Fog over the High Plains under Multiple Cloud Layers


GOES-13 IFR Probability fields, 0100-1400 UTC, 6 January 2015, and surface observations of ceilings and visibility (Click to enlarge)

National Weather Service offices in El Paso and in Lubbock issued dense fog advisories for portions of their respective CWAs early on 6 January 2016. Moisture from a storm entering from the Pacific Ocean (as suggested by this graphic showing the GFS 00-h analysis from 1200 UTC showing the 300-mb jet) means multiple cloud layers. Higher clouds make satellite-only detection of low clouds difficult, and the animation above shows regions (north of Roswell — KROW — at the end of the animation, for example) where the flat GOES-R IFR Probability field suggests only Rapid Refresh data are diagnosing the probability of IFR conditions.

The Brightness Temperature Difference fields, below, for the same times as the IFR Probability fields at top, miss regions of reduced visibility under multiple cloud layers, and also have strong returns in regions of mid-level stratus. Because GOES-R IFR Probability incorporates information about saturation in the lowest 1000 feet of the atmosphere (in the form of Rapid Refresh Model Output), regions that are saturated in low levels that cannot be diagnosed as foggy by satellite alone because of mid-level/high-level clouds can be flagged as likely having IFR conditions, and regions that are flagged by the satellite as having stratus (stratus and fog can look very similar to a satellite) can be screened out if low-level saturation is not diagnosed in the model. Both of these actions serve to increase the GOES-R IFR Probability’s ability to diagnose correctly areas of low clouds/fog relative to brightness temperature difference fields alone.

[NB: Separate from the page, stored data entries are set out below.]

(* ===== verification/Integrity.v ===== *)
(** * Integrity: the rows refer to users

    The foreign keys of [src/dashboard/models.py]: every mood entry,
    journal, achievement and doctor note refers to users of the store, and
    every assignment links a doctor to a patient, as [limit_choices_to]
    asks of a form but not of the views.  The database enforces the
    existence of the rows a key refers to; the model shows that the views
    never meet this constraint, nor break the roles of an assignment: both
    are invariants of the application ([linked]).  With them the methods
    of the models that follow a key return in every state the application
    reaches. *)

From Stdlib Require Import ZArith QArith Lia Ascii String.
From stdpp Require Import base decidable option list strings.
From S2P Require Import Prelude Numeric Text Store Streak Trend Forecast Recommend.
From S2P Require Import Achievements Doctor Views Aggregate Accounts Dashboard Models.
From S2P Require Import Serializers Api Journals Routes System Isolation.

(** ** Definitions *)

(** The key of a user of the store, and of a user with a role. *)
Definition known (db : DB) (id : Z) : Prop := id ∈ u_id <$> users db.

Definition known_as (r : role) (db : DB) (id : Z) : Prop :=
  Exists (fun u => u_id u = id /\ u_role u = r) (users db).

(** The foreign keys of the five tables refer to users, and an assignment
    links a doctor to a patient. *)
Definition linked (db : DB) : Prop :=
  Forall (fun a => known_as Doctor db (dpa_doctor a) /\ known_as Patient db (dpa_patient a))
         (assignments db) /\
  Forall (fun e => known db (me_user e)) (moods db) /\
  Forall (fun j => known db (j_user j)) (journals db) /\
  Forall (fun a => known db (ach_user a)) (achievements db) /\
  Forall (fun n => known db (dn_patient n) /\ known db (dn_doctor n)) (doctor_notes db).

#[global] Instance linked_dec db : Decision (linked db).
Proof. unfold linked, known, known_as. apply _. Defined.

(** The users stay, with their keys and roles. *)
Definition persists (db db' : DB) : Prop :=
  forall u, u ∈ users db ->
  exists u', u' ∈ users db' /\ u_id u' = u_id u /\ u_role u' = u_role u.

(** What a request of [user] keeps: the foreign keys refer to users after
    it, when they did before and the user is a user of the store. *)
Definition linking (user : option User) : relation DB := fun db db' =>
  wf db -> linked db -> (forall u, user = Some u -> u ∈ users db) -> linked db'.

(** ** Lemmas *)

#[global] Instance linking_reflexive user : Reflexive (linking user).
Proof. by intros db _ Hl _. Qed.

#[global] Instance persists_preorder : PreOrder persists.
Proof.
  split; [intros db u; eauto|]. intros db1 db2 db3 H12 H23 u (u2 & H2 & <- & <-)%H12.
  by apply H23.
Qed.

Lemma known_elem db u : u ∈ users db -> known db (u_id u).
Proof. intros Hu. apply list_elem_of_fmap. eauto. Qed.

Lemma known_as_elem db u : u ∈ users db -> known_as (u_role u) db (u_id u).
Proof. intros Hu. apply Exists_exists. eauto. Qed.

Lemma known_as_known r db id : known_as r db id -> known db id.
Proof. intros (u & Hu & <- & _)%Exists_exists. by apply known_elem. Qed.

Section Persists.
Context (db db' : DB) (Hp : persists db db').

Lemma known_persists id : known db id -> known db' id.
Proof.
  intros (u & -> & (u' & Hu' & <- & _)%Hp)%list_elem_of_fmap. by apply known_elem.
Qed.

Lemma known_as_persists r id : known_as r db id -> known_as r db' id.
Proof.
  intros (u & (u' & Hu' & <- & <-)%Hp & <- & <-)%Exists_exists. by apply known_as_elem.
Qed.

(** The rows stay linked while the users stay and the new rows refer to
    them. *)
Lemma linked_persists :
  linked db ->
  Forall (fun a => a ∈ assignments db \/
                   (known_as Doctor db (dpa_doctor a) /\ known_as Patient db (dpa_patient a)))
         (assignments db') ->
  Forall (fun e => e ∈ moods db \/ known db (me_user e)) (moods db') ->
  Forall (fun j => j ∈ journals db \/ known db (j_user j)) (journals db') ->
  Forall (fun a => a ∈ achievements db \/ known db (ach_user a)) (achievements db') ->
  Forall (fun n => n ∈ doctor_notes db \/ (known db (dn_patient n) /\ known db (dn_doctor n)))
         (doctor_notes db') ->
  linked db'.
Proof.
  intros (La & Lm & Lj & Lc & Ln). rewrite !Forall_forall in *.
  pose proof known_persists. pose proof known_as_persists.
  intros Ha Hm Hj Hc Hn. split_and!; apply Forall_forall; intros x Hx;
    [destruct (Ha x Hx)|destruct (Hm x Hx)|destruct (Hj x Hx)|destruct (Hc x Hx)
    |destruct (Hn x Hx)]; naive_solver.
Qed.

One other advantage to GOES-R IFR probability fields: They are not strongly affected by changing amounts of 3.9 µm radiation around sunrise/sunset. In the animation below, note how at 1400 UTC (just past sunrise) the brightness temperature difference signal is collapsing. This is because increasing amounts of reflected solar 3.9 µm radiation are changing the difference between observed 10.7 µm and 3.9 µm radiation above water-based clouds. Little change occurs in the IFR Probability fields at this time however.


GOES-13 Brightness Temperature Difference (10.7µm – 3.9µm) fields, 0100-1400 UTC, 6 January 2015, and surface observations of ceilings and visibility (Click to enlarge)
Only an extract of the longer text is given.